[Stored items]
(* ===== verification/IrBlock.v ===== *)
(** Statements and blocks: every construct respects alikeness, plain blocks may stand for themselves, and standing for is
    transitive and respects sequences. *)

From S2P Require Import Prelude Hashing TableMap FastString StrFormat Symbol CodeMap.
From S2P Require Import DefParams OrdMap ParamSpec Def Ir IrWf Inline World IrEval Optimize Alike IrSim IrCompat.

Section block.
Context `{W : World V H E TC D KM MB} {WO : WorldOk V H E TC D KM MB} {AL : Alike V H E} {AO : AlikeOk V H E TC D KM MB}.
Context {OW : OptWorld V H E TC D MB} {ctx : OptCtx (V:=V) (H:=H)} {FO : FoldOk V H E TC D KM MB ctx}.
Implicit Types (k : list (item V)) (s : St V H) (sp : Span) (its : list V).
Local Abbreviation out := (out V H E).
Local Abbreviation Expr := (Spanned (ExprCompiled V TC D)).
Local Abbreviation Target := (Spanned (AssignCompiledValue V TC D)).
Local Abbreviation Stmt := (Spanned (StmtCompiled V TC D)).
Local Abbreviation plain := (plain (TC:=TC) (D:=D) (ctx:=ctx)).
Context (n : nat) (hrt : bool).
Local Abbreviation evs := (λ (x : Expr) s, eval n (span x) (node x) s).
Local Abbreviation esim := (esim n).
Local Abbreviation gsim := (gsim n).
Local Abbreviation tsim := (tsim n).

Definition block its (c : list Stmt) : St V H → option (out Flow) := exec_list (λ c, exec n hrt its (span c) (node c)) c.
(** The block [c'] may stand for [c]. *)
Definition bsim (c c' : list Stmt) : Prop := ∀ k its its', lsim k its its' → fun_sim k same (block its c) (block its' c').
Definition ssim (c c' : Stmt) : Prop := ∀ k its its', lsim k its its' →
  fun_sim k same (exec n hrt its (span c) (node c)) (exec n hrt its' (span c') (node c')).
Lemma bsim_at c c' k its its' s s' : bsim c c' → lsim k its its' → st_sim k s s' → out_sim k same (block its c s) (block its' c' s').
Proof. intros Hc Hits Hs. exact (fun_out k _ _ _ s s' (Hc k its its' Hits) Hs). Qed.

(** * Sequences *)

Lemma then_next_ret (f : Flow) s : then_next f (ret (E:=E) FlowNext) s = ret f s.
Proof. by destruct f. Qed.
Lemma block_one its c s : block its [c] s = exec n hrt its (span c) (node c) s.
Proof.
  unfold block. simpl. destruct (exec n hrt its (span c) (node c) s) as [[f s1|o]|]; simpl; [|done..]. by destruct f.
Qed.
Lemma block_app its c d s : block its (c ++ d) s = (do f, s <~ block its c s; then_next f (block its d) s).
Proof.
  unfold block. revert s. induction c as [|x c IH]; intros s; simpl; [done|].
  destruct (exec n hrt its (span x) (node x) s) as [[f s1|o]|]; simpl; [|done..]. destruct f; simpl; [apply IH|done..].
Qed.
Lemma bsim_nil : bsim [] [].
Proof. intros k its its' Hits k' s s' Hk Hs. by apply out_ret. Qed.
Lemma bsim_app c c' d d' : bsim c c' → bsim d d' → bsim (c ++ d) (c' ++ d').
Proof.
  intros Hc Hd k its its' Hits k' s s' Hk Hs. rewrite !block_app. eapply out_bind; [by eapply bsim_at; [|by eapply lsim_mono|]|].
  intros k1 f f' s1 s1' Hk1 Hs1 <-. destruct f; simpl; [|by apply out_ret..].
  eapply bsim_at; [done| |done]. eapply lsim_mono; [|exact Hits]. by trans k'.
Qed.
Lemma bsim_stmt c c' : ssim c c' → bsim [c] [c'].
Proof. intros Hc k its its' Hits k' s s' Hk Hs. rewrite !block_one. by apply (Hc k). Qed.
Lemma bsim_stmts c c' : Forall2 ssim c c' → bsim c c'.
Proof.
  induction 1 as [|x y c c' Hxy Hc IH]; [apply bsim_nil|]. apply (bsim_app [x] [y]); [by apply bsim_stmt|done].
Qed.
Lemma bsim_trans c1 c2 c3 : bsim c1 c2 → bsim c2 c3 → bsim c1 c3.
Proof.
  intros H12 H23 k its its' Hits k' s s' Hk Hs.
  assert (lsim k' its its') as Hits' by by eapply lsim_mono.
  apply (out_trans (ctx:=ctx) k' (to_left <$> k') k' same same same _ (block its c2 s)); [|done|done| |by apply bsim_at].
  - intros k1 k2 a b c -> ->. exists []. split; [by intros i Hi%elem_of_nil|done].
  - apply bsim_at; [done| |by eapply st_left]. eapply Forall2_impl; [|intros a b Hab; exact Hab].
    clear -Hits'. induction Hits' as [|a b l l' Hab Hl IH]; constructor; [by eapply left_pair|done].
Qed.
(** Blocks that do the same. *)
Lemma bsim_eq c c' d : (∀ its s, block its c s = block its c' s) → bsim c' d → bsim c d.
Proof. intros Heq Hc k its its' Hits k' s s' Hk Hs. rewrite Heq. by eapply bsim_at; [|eapply lsim_mono|]. Qed.

(** * Statements *)

Lemma stop_sim k its its' s s' : lsim k its its' → st_sim k s s' → st_sim k (stop_iterators its s) (stop_iterators its' s').
Proof.
  intros Hits [Hh Hl]. split; [|done]. simpl. assert (lsim k (reverse its) (reverse its')) as Hrev by by apply Forall2_reverse.
  clear Hits Hl. revert Hh. generalize (st_heap s), (st_heap s'). induction Hrev as [|a b l l' Hab Hl IH]; intros h h' Hh; simpl; [done|].
  by apply IH, iter_stop_sim.
Qed.
Lemma return_sim k (R : list (item V) → Flow → Flow → Prop) sp sp' v w s s' : vsim k v w → st_sim k s s' →
  out_sim k same (return_value hrt sp v s) (return_value hrt sp' w s').
Proof.
  intros Hv Hs. unfold return_value. destruct hrt.
  - eapply out_bind; [apply out_at_span; [by apply check_return_sim|done]|]. intros k1 u u' s1 s1' Hk1 [Hh1 _] _.
    exists k1. split_and!; [done|done|by eapply vsim_mono].
  - exists k. split_and!; [done|apply Hs|done].
Qed.
Lemma ssim_return sp sp' x y : esim x y → ssim (mkSpanned sp (Return x)) (mkSpanned sp' (Return y)).
Proof.
  intros Hxy k its its' Hits k' s s' Hk Hs. simpl. eapply out_bind.
  - apply esim_at; [exact Hxy|]. apply stop_sim; [by eapply lsim_mono|done].
  - intros k1 v w s1 s1' Hk1 Hs1 Hv. by apply (return_sim k1 same).
Qed.
Lemma ssim_expr sp sp' x y : esim x y → ssim (mkSpanned sp (StmtExpr x)) (mkSpanned sp' (StmtExpr y)).
Proof.
  intros Hxy k its its' Hits k' s s' Hk Hs. simpl. eapply out_bind; [by apply esim_at|]. intros k1 v w s1 s1' Hk1 Hs1 _.
  by apply out_ret.
Qed.
Lemma ssim_assign sp sp' a a' ty x y : gsim a a' → esim x y → ssim (mkSpanned sp (Assign a ty x)) (mkSpanned sp' (Assign a' ty y)).
Proof.
  intros Ha Hxy k its its' Hits k' s s' Hk Hs. simpl. eapply out_bind; [by apply esim_at|]. intros k1 v w s1 s1' Hk1 Hs1 Hv.
  apply (out_bind k1 same).
  - destruct ty as [ty|]; [|by apply out_ret]. apply out_at_span; [by apply check_type_sim|done].
  - intros k2 u u' s2 s2' Hk2 Hs2 _. eapply out_bind; [by apply (Ha k1)|]. intros k3 q q' s3 s3' Hk3 Hs3 _. by apply out_ret.
Qed.
Lemma ssim_if sp sp' x y t t' f f' : tsim x y → bsim t t' → bsim f f' →
  ssim (mkSpanned sp (StmtIf x t f)) (mkSpanned sp' (StmtIf y t' f')).
Proof.
  intros Hxy Ht Hf k its its' Hits k' s s' Hk Hs. simpl.
  apply (out_if n k' same x y s s' (block its t) (block its f) (block its' t') (block its' f')); [done| | |done];
    intros k1 s1 s1' Hk1 Hs1; (eapply bsim_at; [done| |done]); (eapply lsim_mono; [|exact Hits]); by trans k'.
Qed.
Lemma ssim_for sp sp' a a' x y c c' : gsim a a' → esim x y → bsim c c' →
  ssim (mkSpanned sp (For a x c)) (mkSpanned sp' (For a' y c')).
Proof.
  intros Ha Hxy Hc k its its' Hits k' s s' Hk Hs. simpl. eapply out_bind; [by apply esim_at|]. intros k1 o o' s1 s1' Hk1 Hs1 Ho.
  eapply out_bind; [apply out_for_loop; [exact Ho| |exact Hs1]|].
  - intros k2 it it' v w Hk2 Hit Hv k3 s3 s3' Hk3 Hs3. eapply out_bind; [by apply (Ha k2)|]. intros k4 u u' s4 s4' Hk4 Hs4 _.
    apply (bsim_at c c' k4 (its ++ [it]) (its' ++ [it'])); [done| |done]. apply Forall2_app.
    + eapply lsim_mono; [|exact Hits]. trans k'; [done|trans k1; [done|trans k2; [done|by trans k3]]].
    + constructor; [|constructor]. eapply vsim_mono; [|exact Hit]. by trans k3.
  - intros k2 u u' s2 s2' Hk2 Hs2 _. by apply out_ret.
Qed.

(** ** Augmented assignments *)

Definition msim (lhs lhs' : AssignModifyLhs V TC D) : Prop :=
  match lhs, lhs' with
  | ModifyDot x field, ModifyDot y field' => esim x y ∧ field = field'
  | ModifyArray x i, ModifyArray y j => esim x y ∧ esim i j
  | ModifyLocal x, ModifyLocal y => node x = node y
  | ModifyLocalCaptured x, ModifyLocalCaptured y => node x = node y
  | ModifyModule x, ModifyModule y => node x = node y ∧ slot_free (ctx:=ctx) (node x) = true
  | _, _ => False
  end.
(** The operand on the right, the operation, and what is done with its value. *)
Lemma out_modify {A B} k R op sp sp' x y l l' s s' (f : V → St V H → option (out A)) (g : V → St V H → option (out B)) :
  esim x y → vsim k l l' → st_sim k s s' → (∀ k' v w, k ⊆+ k' → vsim k' v w → fun_sim k' R (f v) (g w)) →
  out_sim k R (do r, s <~ evs x s; do v, s <~ at_span sp (assign_op op l r) s; f v s)
    (do r, s <~ evs y s'; do v, s <~ at_span sp' (assign_op op l' r) s; g v s).
Proof.
  intros Hxy Hl Hs Hfg. eapply out_bind; [by apply esim_at|]. intros k1 r r' s1 s1' Hk1 Hs1 Hr.
  eapply out_bind; [apply out_at_span; [apply assign_op_sim; [by eapply vsim_mono|done]|done]|].
  intros k2 v w s2 s2' Hk2 Hs2 Hv. eapply fun_out; [apply Hfg; [by trans k1|done]|done].
Qed.
Lemma ssim_modify sp sp' lhs lhs' op x y : msim lhs lhs' → esim x y →
  ssim (mkSpanned sp (AssignModify lhs op x)) (mkSpanned sp' (AssignModify lhs' op y)).
Proof.
  intros Hlhs Hxy k its its' Hits k' s s' Hk Hs. simpl. apply (out_bind k' same); [|intros; by apply out_ret].
  destruct lhs as [o field|a i|z|z|z], lhs' as [o' field'|a' i'|z'|z'|z']; try done; simpl in *.
  - destruct Hlhs as [Ho <-]. eapply out_bind; [by apply esim_at|]. intros k1 v v' s1 s1' Hk1 Hs1 Hv.
    eapply out_bind; [apply out_at_span; [by apply getattr_sim|done]|]. intros k2 l l' s2 s2' Hk2 Hs2 Hl.
    eapply out_modify; [done..|]. intros k3 r r' Hk3 Hr k4 s4 s4' Hk4 Hs4. apply out_at_span; [|done].
    apply set_attr_sim; [eapply vsim_mono; [|exact Hv]|done|by eapply vsim_mono]. trans k2; [done|by trans k3].
  - destruct Hlhs as [Ha Hi]. eapply out_bind; [by apply esim_at|]. intros k1 v v' s1 s1' Hk1 Hs1 Hv.
    eapply out_bind; [by apply esim_at|]. intros k2 j j' s2 s2' Hk2 Hs2 Hj.
    eapply out_bind; [apply out_at_span; [apply at_sim; [by eapply vsim_mono|done]|done]|]. intros k3 l l' s3 s3' Hk3 Hs3 Hl.
    eapply out_modify; [done..|]. intros k4 r r' Hk4 Hr k5 s5 s5' Hk5 Hs5. apply out_at_span; [|done].
    apply set_at_sim; [eapply vsim_mono; [|exact Hv]|eapply vsim_mono; [|exact Hj]|by eapply vsim_mono].
    + trans k2; [done|trans k3; [done|by trans k4]].
    + trans k3; [done|by trans k4].
  - rewrite Hlhs. eapply out_bind; [by apply out_get_local|]. intros k1 l l' s1 s1' Hk1 Hs1 Hl.
    eapply out_modify; [done..|]. intros k2 r r' Hk2 Hr k3 s3 s3' Hk3 Hs3. apply out_set_local; [by eapply vsim_mono|done].
  - rewrite Hlhs. eapply out_bind; [by apply out_get_captured|]. intros k1 l l' s1 s1' Hk1 Hs1 Hl.
    eapply out_modify; [done..|]. intros k2 r r' Hk2 Hr k3 s3 s3' Hk3 Hs3. apply out_set_captured; [by eapply vsim_mono|done].
  - destruct Hlhs as [Hz Hfree]. rewrite <- Hz. eapply out_bind; [apply out_at_span; [apply get_slot_sim|done]|].
    intros k1 l l' s1 s1' Hk1 Hs1 Hl. eapply out_modify; [done..|]. intros k2 r r' Hk2 Hr k3 s3 s3' Hk3 Hs3.
    apply (out_set_slot (ctx:=ctx)); [done|by eapply vsim_mono|done].
Qed.

(** * Plain blocks *)

Definition plain_modify (lhs : AssignModifyLhs V TC D) : bool :=
  match lhs with
  | ModifyDot x _ => plain (node x)
  | ModifyArray x y => plain (node x) && plain (node y)
  | ModifyLocal _ | ModifyLocalCaptured _ => true
  | ModifyModule x => slot_free (ctx:=ctx) (node x)
  end.
Fixpoint plain_stmt (c : StmtCompiled V TC D) : bool :=
  match c with
  | PossibleGc => false
  | Return x | StmtExpr x => plain (node x)
  | Assign a _ x => plain_target (ctx:=ctx) (node a) && plain (node x)
  | AssignModify lhs _ x => plain_modify lhs && plain (node x)
  | StmtIf x t f => plain (node x) && forallb (λ c, plain_stmt (node c)) t && forallb (λ c, plain_stmt (node c)) f
  | For a x c => plain_target (ctx:=ctx) (node a) && plain (node x) && forallb (λ c, plain_stmt (node c)) c
  | Break | Continue => true
  end.
Definition plain_block (c : list Stmt) : bool := forallb (λ c, plain_stmt (node c)) c.
Lemma msim_self lhs : plain_modify lhs = true → msim lhs lhs.
Proof.
  destruct lhs; simpl; intros Hp; bool_to_prop; try done; try (split; [|done]); try split; by apply (self_plain (ctx:=ctx)).
Qed.
Lemma ssim_self c : plain_stmt c = true → ∀ sp sp', ssim (mkSpanned sp c) (mkSpanned sp' c).
Proof.
  assert (∀ cs : list Stmt, Forall (on (λ c, plain_stmt c = true → ∀ sp sp', ssim (mkSpanned sp c) (mkSpanned sp' c))) cs →
    plain_block cs = true → bsim cs cs) as Hblock.
  { intros cs Hcs Hp. apply bsim_stmts. eapply forall2_self; [|exact Hp]. eapply Forall_impl; [exact Hcs|].
    intros [csp c'] Hc Hp'. by apply Hc. }
  revert c. apply (stmt_induction (λ c, plain_stmt c = true → ∀ sp sp', ssim (mkSpanned sp c) (mkSpanned sp' c))); simpl; try done;
    intros; bool_to_prop.
  - apply ssim_return. by apply (self_plain (ctx:=ctx)).
  - apply ssim_expr. by apply (self_plain (ctx:=ctx)).
  - apply ssim_assign; [by apply (self_target_plain (ctx:=ctx))|by apply (self_plain (ctx:=ctx))].
  - apply ssim_modify; [by apply msim_self|by apply (self_plain (ctx:=ctx))].
  - apply ssim_if; [apply esim_tsim; by apply (self_plain (ctx:=ctx))|by apply Hblock..].
  - apply ssim_for; [by apply (self_target_plain (ctx:=ctx))|by apply (self_plain (ctx:=ctx))|by apply Hblock].
  - intros k its its' Hits k' s s' Hk Hs. by apply out_ret.
  - intros k its its' Hits k' s s' Hk Hs. by apply out_ret.
Qed.
Lemma bsim_self c : plain_block c = true → bsim c c.
Proof.
  intros Hp. apply bsim_stmts. eapply forall2_self; [|exact Hp]. apply Forall_true. intros [csp c'] Hc. by apply ssim_self.
Qed.
End block.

### YOUR OBJECTIVE
Please copy the lines in the records above between the one holding "clear Hits Hl." and the one holding "Lemma return_sim k", inclusive, exactly and with no other line.

### TASK RESULT
  clear Hits Hl. revert Hh. generalize (st_heap s), (st_heap s'). induction Hrev as [|a b l l' Hab Hl IH]; intros h h' Hh; simpl; [done|].
  by apply IH, iter_stop_sim.
Qed.
Lemma return_sim k (R : list (item V) → Flow → Flow → Prop) sp sp' v w s s' : vsim k v w → st_sim k s s' →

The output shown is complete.